**TRY IT**.
The required output consists solely of the lines from the top of the listing through the line containing "VBigInt y => bool_decide (x = y)", transcribed exactly.

**PROVIDED ENTRIES**.
(** Strict equality [a === b]: no conversion; numbers compare as IEEE
    doubles, objects by identity. *)
Definition strict_equal (a b : value) : bool :=
  match a, b with
  | VUndefined, VUndefined => true
  | VNull, VNull => true
  | VBool x, VBool y => bool_decide (x = y)
  | VNumber x, VNumber y => PrimFloat.eqb x y
  | VBigInt x, VBigInt y => bool_decide (x = y)
  | VString x, VString y => bool_decide (x = y)
  | VSymbol x, VSymbol y => bool_decide (x = y)
  | VRef x, VRef y => bool_decide (x = y)
  | _, _ => false
  end.

Definition strict_eq (a b : value) : M bool := ret (strict_equal a b).
Definition strict_ne (a b : value) : M bool := ret (negb (strict_equal a b)).

(** Property read [v.k]: a [TypeError] on [null] and [undefined]; on an
    object the value in its table, [undefined] when the property is absent. *)
Definition get (v : value) (k : string) : M value := λ h,
  match v with
  | VUndefined | VNull => (Throw TypeError, h)
  | VRef l => (Ok (default VUndefined (props (obj_at h l) !! k)), h)
  | _ => (Unmodelled, h)
  end.

(** [k in v]: a [TypeError] unless [v] is an object. *)
Definition has_property (k : string) (v : value) : M bool := λ h,
  match v with
  | VRef l => (Ok (bool_decide (is_Some (props (obj_at h l) !! k))), h)
  | _ => (Throw TypeError, h)
  end.

(** The conversion used by template literals. *)
Definition ToString (v : value) : M string :=
  match v with
  | VUndefined => ret "undefined"
  | VNull => ret "null"
  | VBool b => ret (if b then "true" else "false")
  | VString s => ret s
  | VSymbol _ => throw TypeError
  | VNumber _ | VBigInt _ | VRef _ => unmodelled
  end.

(** [ToBoolean v], the test of [if (v)] and of [v && ...]: the falsy values
    are [undefined], [null], [false], the zeros and [NaN], [0n] and the empty
    string. *)
Definition ToBoolean (v : value) : bool :=
  match v with
  | VUndefined | VNull => false
  | VBool b => b
  | VNumber x => negb (PrimFloat.is_zero x || PrimFloat.is_nan x)
  | VBigInt z => negb (bool_decide (z = 0%Z))
  | VString s => negb (bool_decide (s = ""))
  | VSymbol _ | VRef _ => true
  end.

(** The functions of the runtime library that the module calls and does not
    define.  The results below hold for every such runtime. *)
Class Runtime : Type := {
  (** [Number::toString(x)], the text of a number in a template literal *)
  NumberToString : float → string;
  (** the conversion of an object to a string, which runs its [toString]
      or [valueOf] method *)
  ObjectToString : loc → M string;
  (** [String.prototype.toUpperCase] *)
  StringToUpperCase : string → string;
  (** [Number.prototype.toFixed], for a number of digits within its range *)
  NumberToFixed : float → nat → string;
  (** [Object.keys(o).length] *)
  ObjectKeysLength : loc → M float
}.

(** [ToString] with the conversions of the runtime: what a template literal
    does to each substituted value. *)
Definition ToStringR {R : Runtime} (v : value) : M string :=
  match v with
  | VNumber x => ret (NumberToString x)
  | VBigInt z => ret (pretty z)
  | VRef l => ObjectToString l
  | _ => ToString v
  end.

(** [Array.isArray(v)] *)
Definition isArray (v : value) : M bool := λ h,
  match v with
  | VRef l => (Ok (is_array (obj_at h l)), h)
  | _ => (Ok false, h)
  end.

(** The method calls [v.toUpperCase()] and [v.toFixed(digits)] on a
    primitive receiver; on [null] and [undefined] the read of the method
    throws. *)
Definition toUpperCase {R : Runtime} (v : value) : M value :=
  match v with
  | VString s => ret (VString (StringToUpperCase s))
  | VUndefined | VNull => throw TypeError
  | _ => unmodelled
  end.

Definition toFixed {R : Runtime} (v : value) (digits : nat) : M value :=
  match v with
  | VNumber x => ret (VString (NumberToFixed x digits))
  | VUndefined | VNull => throw TypeError
  | _ => unmodelled
  end.

(** [Object.keys(v).length], for an object [v] *)
Definition keysLength {R : Runtime} (v : value) : M value :=
  match v with
  | VRef l => λ h, match ObjectKeysLength l h with
                   | (Ok n, h') => (Ok (VNumber n), h')
                   | (Throw e, h') => (Throw e, h')
                   | (Unmodelled, h') => (Unmodelled, h')
                   end
  | VUndefined | VNull => throw TypeError
  | _ => unmodelled
  end.

(** ** Record shapes *)

(** The primitive kinds a field of a shape can have, and the tag [typeof]
    gives to the values of each. *)
Inductive kind : Type := KString | KNumber | KBoolean.

Definition kind_tag (k : kind) : string :=
  match k with
  | KString => "string"
  | KNumber => "number"
  | KBoolean => "boolean"
  end.

Definition shape : Type := list (string * kind).

(** [type UserOrder = { id: string; type: string; price: number;
    quantity: number; delivery: string }] *)
Definition UserOrder : shape :=
  [("id", KString); ("type", KString); ("price", KNumber);
   ("quantity", KNumber); ("delivery", KString)].


(** ** The guards of the module *)

Section Guards.
Local Open Scope js_scope.

(** [typeof e === tag], for an expression [e]. *)
Definition typeof_is (e : M value) (tag : string) : M bool :=
  x <- e ;; t <- typeof x ;; strict_eq t (VString tag).

(** [function order(obj: any): obj is UserOrder] *)
Definition order (obj : value) : M bool :=
  typeof_is (ret obj) "object" &&&
  strict_ne obj VNull &&&
  typeof_is (get obj "type") "string" &&&
  typeof_is (get obj "id") "string" &&&
  typeof_is (get obj "delivery") "string" &&&
  typeof_is (get obj "price") "number" &&&
  typeof_is (get obj "quantity") "number".

(** [function isUser(obj: unknown): obj is User] *)
Definition isUser (obj : value) : M bool :=
  typeof_is (ret obj) "object" &&&
  strict_ne obj VNull &&&
  has_property "name" obj &&&
  typeof_is (get obj "name") "string" &&&
  has_property "email" obj &&&
  typeof_is (get obj "email") "string" &&&
  has_property "age" obj &&&
  typeof_is (get obj "age") "number".

(** [function isString(str: unknown): str is string] *)
Definition isString (str : value) : M bool :=
  typeof_is (ret str) "string".

End Guards.

(** [function orderDelivery(item: UserOrder | string)] *)
Definition orderDelivery {R : Runtime} (item : value) : M value :=
  (guard <- order item ;;
   if guard then
     id <- get item "id" ;; id <- ToStringR id ;;
     type <- get item "type" ;; type <- ToStringR type ;;
     delivery <- get item "delivery" ;; delivery <- ToStringR delivery ;;
     ret (VString ("Delivering " ++ id ++ " of type: " ++ type
                   ++ " with Delivery " ++ delivery))
   else
     item <- ToStringR item ;;
     ret (VString ("Cannot deliver: " ++ item)))%js.

(** ** The other narrowing examples *)

Section Narrowing.
Context {R : Runtime}.
Local Open Scope js_scope.

(** [function getDataType(data: string | boolean | number | object)] *)
Definition getDataType (data : value) : M value :=
  c <- typeof_is (ret data) "string" ;;
  if c then
    s <- ToStringR data ;; ret (VString ("Data Type of " ++ s ++ " is string"))
  else
  c <- typeof_is (ret data) "boolean" ;;
  if c then
    s <- ToStringR data ;; ret (VString ("Data Type of " ++ s ++ " is boolean"))
  else
  c <- typeof_is (ret data) "number" ;;
  if c then
    s <- ToStringR data ;; ret (VString ("Data Type of " ++ s ++ " is number"))
  else
    s <- ToStringR data ;; ret (VString ("Data Type of " ++ s ++ " is object")).

(** [function getData(data?: object)]; a call without argument passes
    [undefined]. *)
Definition getData (data : value) : M value :=
  if ToBoolean data then
    s <- ToStringR data ;; ret (VString ("Data: " ++ s))
  else ret (VString "Data is not provided").

(** [function orderProduct(order: Product)]: the [switch] compares
    [order.type] with each label by [===]; the default clause returns the
    argument. *)
Definition orderProduct (order : value) : M value :=
  tag <- get order "type" ;;
  if strict_equal tag (VString "Tech") then
    fee <- get order "handlingFee" ;; fee <- ToStringR fee ;;
    ret (VString ("Tech Product with handling fee: " ++ fee))
  else if strict_equal tag (VString "Medical") then
    fee <- get order "handlingFee" ;; fee <- ToStringR fee ;;
    ret (VString ("Medical Product with handling fee: " ++ fee))
  else if strict_equal tag (VString "Cloth") then
    fee <- get order "handlingFee" ;; fee <- ToStringR fee ;;
    ret (VString ("Cloth Product with handling fee: " ++ fee))
  else ret order.

(** [function processUnknownData(data: unknown)] *)
Definition processUnknownData (data : value) : M value :=
  c <- typeof_is (ret data) "string" ;;
  if c then toUpperCase data else
  c <- typeof_is (ret data) "number" ;;
  if c then toFixed data 2 else
  c <- isArray data ;;
  if c then
    n <- get data "length" ;; n <- ToStringR n ;;
    ret (VString ("Array with " ++ n ++ " items"))
  else
  c <- ret (ToBoolean data) &&& typeof_is (ret data) "object" ;;
  if c then keysLength data
  else ret (VString "Unknown type").

(** [function badTypePredicate(value: any): value is string] *)
Definition badTypePredicate (value : value) : M bool :=
  typeof_is (ret value) "number".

**SOLUTION BELOW**.
(** Strict equality [a === b]: no conversion; numbers compare as IEEE
    doubles, objects by identity. *)
Definition strict_equal (a b : value) : bool :=
  match a, b with
  | VUndefined, VUndefined => true
  | VNull, VNull => true
  | VBool x, VBool y => bool_decide (x = y)
  | VNumber x, VNumber y => PrimFloat.eqb x y
  | VBigInt x, VBigInt y => bool_decide (x = y)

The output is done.